Start of Source records

(* ===== verification/MsCodecFacts.v ===== *)
(** * Microservices: encoding and decoding undo each other *)

From Stdlib Require Import ZArith Lia.
From stdpp Require Import base tactics list gmap strings sorting.
From S2P Require Import Prelude MsWire MsWireFacts MsCodec.
Local Open Scope Z_scope.

(** ** Texts *)

Lemma hex_digit_value d : 0 ≤ d < 16 → digit_value (hex_digit d) = d.
Proof. intros Hd. unfold digit_value, hex_digit. repeat case_match; bool_hyps; lia. Qed.

Lemma hex_text_value n u : hex_value (hex_text n u) = u mod 16 ^ Z.of_nat n.
Proof.
  revert u. induction n as [|n IH]; intros u; [by rewrite Z.mod_1_r|].
  cbn [hex_text]. unfold hex_value in *. rewrite foldl_app, IH. simpl.
  rewrite hex_digit_value by (apply Z.mod_pos_bound; lia).
  rewrite Nat2Z.inj_succ, Z.pow_succ_r, Z.rem_mul_r by lia. lia.
Qed.

Lemma hex_text_length n u : length (hex_text n u) = n.
Proof. revert u. induction n as [|n IH]; intros u; [done|]. simpl. rewrite length_app, IH. simpl. lia. Qed.

Lemma hex_text_plain n u : Forall (λ c, c ≠ 45) (hex_text n u).
Proof.
  revert u. induction n as [|n IH]; intros u; simpl; [constructor|]. apply Forall_app. split; [done|].
  apply Forall_singleton. pose proof (Z.mod_pos_bound u 16). unfold hex_digit. case_match; bool_hyps; lia.
Qed.
(* ===== verification/MsCodecScenarios.v ===== *)
(** * Microservices: texts and envelopes for the codec

    A concrete reading of [Json] and [WireText]: every value is written as the
    bits of its number. *)

From Stdlib Require Import ZArith Lia.
From stdpp Require Import base tactics list gmap strings countable.
From S2P Require Import Prelude MsWire MsWireFacts MsCodec MsCodecFacts.
Local Open Scope Z_scope.

(** ** Values as trees *)

Definition leaf : Type := (option bool + Z) + ((Z * bool + pystr) + (wkey + Z)).

#[export] Instance wkey_countable : Countable wkey.
Proof.
  refine (inj_countable' (λ k, match k with KeyStr s => inl s | KeyOther i => inr i end)
    (λ x, match x with inl s => KeyStr s | inr i => KeyOther i end) _). by intros [].
Defined.

Fixpoint to_tree (v : wvalue) : gen_tree leaf :=
  match v with
  | WNone => GenLeaf (inl (inl None))
  | WBool b => GenLeaf (inl (inl (Some b)))
  | WInt n => GenLeaf (inl (inr n))
  | WFloat i f => GenLeaf (inr (inl (inl (i, f))))
  | WStr s => GenLeaf (inr (inl (inr s)))
  | WMap items => GenNode 0 ((fix go (l : list (wkey * wvalue)) := match l with
      | [] => [] | (k, x) :: l => GenLeaf (inr (inr (inl k))) :: to_tree x :: go l end) items)
  | WList t items => GenNode (if t then 1 else 2) ((fix go (l : list wvalue) := match l with
      | [] => [] | x :: l => to_tree x :: go l end) items)
  | WOther i => GenLeaf (inr (inr (inr i)))
  end.

Fixpoint of_tree (t : gen_tree leaf) : wvalue :=
  match t with
  | GenLeaf (inl (inl None)) => WNone
  | GenLeaf (inl (inl (Some b))) => WBool b
  | GenLeaf (inl (inr n)) => WInt n
  | GenLeaf (inr (inl (inl (i, f)))) => WFloat i f
  | GenLeaf (inr (inl (inr s))) => WStr s
  | GenLeaf (inr (inr (inr i))) => WOther i
  | GenLeaf _ => WNone
  | GenNode 0 ts => WMap ((fix go (l : list (gen_tree leaf)) := match l with
      | GenLeaf (inr (inr (inl k))) :: x :: l => (k, of_tree x) :: go l | _ => [] end) ts)
  | GenNode n ts => WList (bool_decide (n = 1%nat)) ((fix go (l : list (gen_tree leaf)) := match l with
      | [] => [] | x :: l => of_tree x :: go l end) ts)
  end.

Lemma of_to_tree v : of_tree (to_tree v) = v.
Proof.
  induction v as [v Hv|items IH|t items IH] using wvalue_rec'.
  - by destruct v.
  - simpl. f_equal. induction IH as [|[k x] l Hx _ IHl]; [done|]. simpl in *. by rewrite Hx, IHl.
  - destruct t; simpl; f_equal;
      induction IH as [|x l Hx _ IHl]; try done; simpl in *; by rewrite Hx, IHl.
Qed.

#[export] Instance wvalue_eq_dec : EqDecision wvalue.
Proof. refine (inj_eq_dec to_tree). intros a b E. by rewrite <- (of_to_tree a), E, of_to_tree. Defined.
#[export] Instance wvalue_countable : Countable wvalue := inj_countable' to_tree of_tree of_to_tree.

(** ** Numbers as texts of 0 and 1 *)

Fixpoint bits (p : positive) : list Z :=
  match p with xH => [] | xO p => 48 :: bits p | xI p => 49 :: bits p end.
Fixpoint unbits (l : list Z) : positive :=
  match l with [] => xH | c :: l => if c =? 48 then xO (unbits l) else xI (unbits l) end.

Lemma unbits_bits p : unbits (bits p) = p.
Proof. induction p as [p IH|p IH|]; simpl; by rewrite ?IH. Qed.
Lemma bits_range p c : c ∈ bits p → c = 48 ∨ c = 49.
Proof. induction p as [p IH|p IH|]; simpl; rewrite ?elem_of_cons; [naive_solver..|]. intros E. by apply not_elem_of_nil in E. Qed.

Definition as_bytes (l : list Z) : bytes := (λ c, if c =? 48 then Byte.x30 else Byte.x31) <$> l.
Definition of_bytes (l : bytes) : list Z := (λ b, if b is Byte.x30 then 48 else 49) <$> l.

Lemma of_as_bytes p : of_bytes (as_bytes (bits p)) = bits p.
Proof. unfold of_bytes, as_bytes. induction p as [p IH|p IH|]; cbn [bits]; rewrite ?fmap_cons, ?IH; done. Qed.

Definition bit_json : Json := {| json_encode v := Ok (as_bytes (bits (encode v))) |}.

Definition bit_text : WireText := {|
  isoformat d := bits (encode (dt_wall d)) ++ if decide (dt_offset d = Some 0) then str "+00:00" else str "?";
  fromisoformat s := w ← decode (unbits (take (length s - 6) s)); Some (Datetime w (Some 0));
  to_builtins v := Some v;
  json_pairs data := decode (unbits (of_bytes data));
  json_decode data := decode (unbits (of_bytes data))
|}.

Lemma bit_laws : @WireTextLaws bit_json bit_text.
Proof.
  constructor; [|simpl; intros v data [= <-] _; by rewrite of_as_bytes, unbits_bits, decode_encode|done].
  intros [w o] Ho. simpl in Ho. subst o. unfold isoformat, fromisoformat, bit_text. cbn [dt_wall dt_offset].
  rewrite decide_True by done. pose proof (bits_range (encode w)) as Hr. pose proof (unbits_bits (encode w)) as Hu.
  set (b := bits (encode w)) in *. exists b. split_and!; [done|by intros []%Hr|by intros []%Hr|].
  assert (take (length (b ++ str "+00:00") - 6) (b ++ str "+00:00") = b) as ->.
  { rewrite length_app. change (length (str "+00:00")) with 6%nat. rewrite Nat.add_sub. apply take_app_length. }
  by rewrite Hu, decode_encode.
Qed.

(** ** Envelopes *)

Definition wide_limits : MessageLimits :=
  {| max_envelope_bytes := 1024 * 1024; max_header_count := 100; max_header_bytes := 64 * 1024;
     max_nesting_depth := 64; max_collection_items := 10000 |}.

Definition shop : ServiceIdentity := {| namespace := str "shop"; svc_name := str "orders"; contract_version := 1 |}.
Definition morning : datetime := Datetime 0 (Some 0).
Definition evening : datetime := Datetime 5 (Some 0).

Definition sample_request : RpcRequestEnvelope :=
  {| rq_message_id := 17; rq_target := {| rpc_service := shop; rpc_method := str "get"; rpc_schema_version := 1 |};
     rq_created_at := morning; rq_deadline_at := evening; rq_correlation_id := 18; rq_causation_id := Some 19;
     rq_reply_to := str "reply.0123456789abcdef0123456789abcdef";
     rq_headers := WMap [(KeyStr (str "z"), WInt 1); (KeyStr (str "a"), WList true [WNone])];
     rq_payload := WMap [(KeyStr (str "id"), WInt 7); (KeyStr (str "all"), WBool true)] |}.

Definition sample_response : RpcResponseEnvelope :=
  {| rs_message_id := 20; rs_correlation_id := 18; rs_completed_at := evening;
     rs_outcome := inr {| rd_code := str "not_found"; rd_message := str "no order"; rd_retryable := false;
                          rd_details := WMap [(KeyStr (str "id"), WInt 7)] |} |}.

(** An event with 65 headers. *)
Definition sample_event : EventEnvelope :=
  {| ee_message_id := 21; ee_identity := {| ev_source := shop; ev_event := str "placed"; ev_schema_version := 1 |};
     ee_occurred_at := morning; ee_correlation_id := None; ee_causation_id := None;
     ee_headers := WMap ((λ i, (KeyStr [97 + Z.of_nat i], WNone)) <$> seq 0 65); ee_payload := WNone |}.
Lemma closed_ok c og : cluster_ok options c → cluster_ok options (status_closed og c) ∧ settles c (status_closed og c).
Proof.
  intros Hc. unfold status_closed. set (c1 := match og with Some g => set_generation g c | None => c end).
  eapply (moves_trans c c1); [subst c1; destruct og; [by apply generation_ok|done]|]. intros H1.
  eapply moves_trans; [by apply router_ok|apply fail_pending_ok].
Qed.

Lemma start_round_ok c created status r :
  cluster_ok options c → cluster_ok options (start_round created status r c).2 ∧ settles c (start_round created status r c).2.
Proof.
  intros Hc. unfold start_round. autorewrite with mrun. cbv beta. repeat (case_match; autorewrite with mrun; cbv beta); try done;
    simpl; first [by apply router_ok|by apply ensure_router_ok].
Qed.

(** A reply resolves the future that waits for it, or is dropped. *)
Lemma route_reply_ok `{Json} `{WireText} c limits reply_to g r :
  cluster_ok options c →
  (route_reply limits reply_to g r c).1 = Ok tt ∧ cluster_ok options (route_reply limits reply_to g r c).2 ∧
  settles c (route_reply limits reply_to g r c).2.
Proof.
  intros Hc. unfold route_reply. autorewrite with mrun. cbv beta. destruct (reply_correlation r) as [k|]; [|done].
  case_bool_decide as Hg; [done|]. autorewrite with mrun. cbv beta.
  destruct (ok_generations _ _ Hc k) as [f Hk]; [by rewrite Hg|]. rewrite Hk.
  destruct (resolve_ok c k f (reply_outcome limits reply_to k r) Hc Hk) as (c' & -> & _ & Hok); [| |done].
  - unfold reply_outcome. by repeat case_match.
  - unfold reply_outcome. intros x. repeat case_match; try done. intros [= <-]. by bool_hyps; destruct (decide (rs_correlation_id a = k)).
Qed.

Lemma wait_ok c k f w :
  cluster_ok options c → cluster_ok options (request_wait k f w c).2 ∧ settles c (request_wait k f w c).2.
Proof.
  intros Hc. unfold request_wait, request_failed. autorewrite with mrun. cbv beta.
  repeat (case_match; autorewrite with mrun; cbv beta); simpl; try done; by apply cleanup_ok.
Qed.

(** A new request waits under a correlation of its own. *)
Lemma register_ok c co fresh :
  cluster_ok options c → cluster_ok options (register options co fresh c).2 ∧ settles c (register options co fresh c).2.
Proof.
  intros Hc. unfold register. autorewrite with mrun. cbv beta. destruct (_closed c) eqn:Hcl; [done|]. autorewrite with mrun. cbv beta.
  case_match eqn:Hsz; [done|]. autorewrite with mrun. cbv beta. set (k := default fresh co). apply Z.leb_gt in Hsz.
  case_bool_decide as Hk; [done|]. autorewrite with mrun. cbv beta. simpl.
  assert (_pending c !! k = None) as Hn by (by apply eq_None_not_Some).
  assert (futures c !! next_id c = None) as Hf.
  { destruct (futures c !! next_id c) as [x|] eqn:Hx; [|done]. pose proof (ok_ids _ _ Hc _ _ Hx). lia. }
  assert (∀ f x, futures c !! f = Some x → next_id c ≠ f) as Hne by (intros f x Hx Heq; rewrite <- Heq in Hx; congruence).
  split; [split|]; simpl.
  - intros k' f. rewrite lookup_insert_Some. intros [[<- <-]|[Hkk Hp]].
    + eexists. simpl. rewrite !lookup_insert_eq. done.
    + destruct (ok_pending _ _ Hc k' f Hp) as (x & Hx & ? & ? & ?). exists x. simpl.
      rewrite !lookup_insert_ne; eauto.
  - intros k'. rewrite !lookup_insert_is_Some'. pose proof (ok_generations _ _ Hc k'). naive_solver.
  - rewrite map_size_insert_None by done. lia.
  - intros f x. rewrite lookup_insert_Some. intros [[<- _]|[_ Hx]]; [lia|]. pose proof (ok_ids _ _ Hc _ _ Hx). lia.
  - intros f x r. rewrite lookup_insert_Some. intros [[_ <-]|[_ Hx]]; [done|]. by eapply ok_results.
  - intros f x. rewrite lookup_insert_Some. intros [[<- <-]|[_ Hx]] Hs; simpl; [left; by rewrite lookup_insert_eq|].
    destruct (ok_unresolved _ _ Hc f x Hx Hs) as [Hp|]; [|by right]. left. rewrite lookup_insert_ne; [done|congruence].
  - intros Hc'. congruence.
  - apply Hc.
  - intros f x Hx. exists x. simpl. rewrite lookup_insert_ne by eauto. done.
Qed.

Definition unresolved (x : future) : bool := match f_state x with FPending => true | _ => false end.

Lemma unresolved_spec x : unresolved x = true ↔ f_state x = FPending.
Proof. unfold unresolved. by destruct (f_state x). Qed.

End of Source records

*Your objective*
Write out, from the lines above, only those from the line with "Definition of_bytes (l" to the line with "json_pairs data := decode", exactly as given, including the first and the last.

*Output*
Definition of_bytes (l : bytes) : list Z := (λ b, if b is Byte.x30 then 48 else 49) <$> l.

Lemma of_as_bytes p : of_bytes (as_bytes (bits p)) = bits p.
Proof. unfold of_bytes, as_bytes. induction p as [p IH|p IH|]; cbn [bits]; rewrite ?fmap_cons, ?IH; done. Qed.

Definition bit_json : Json := {| json_encode v := Ok (as_bytes (bits (encode v))) |}.

Definition bit_text : WireText := {|
  isoformat d := bits (encode (dt_wall d)) ++ if decide (dt_offset d = Some 0) then str "+00:00" else str "?";
  fromisoformat s := w ← decode (unbits (take (length s - 6) s)); Some (Datetime w (Some 0));
  to_builtins v := Some v;
  json_pairs data := decode (unbits (of_bytes data));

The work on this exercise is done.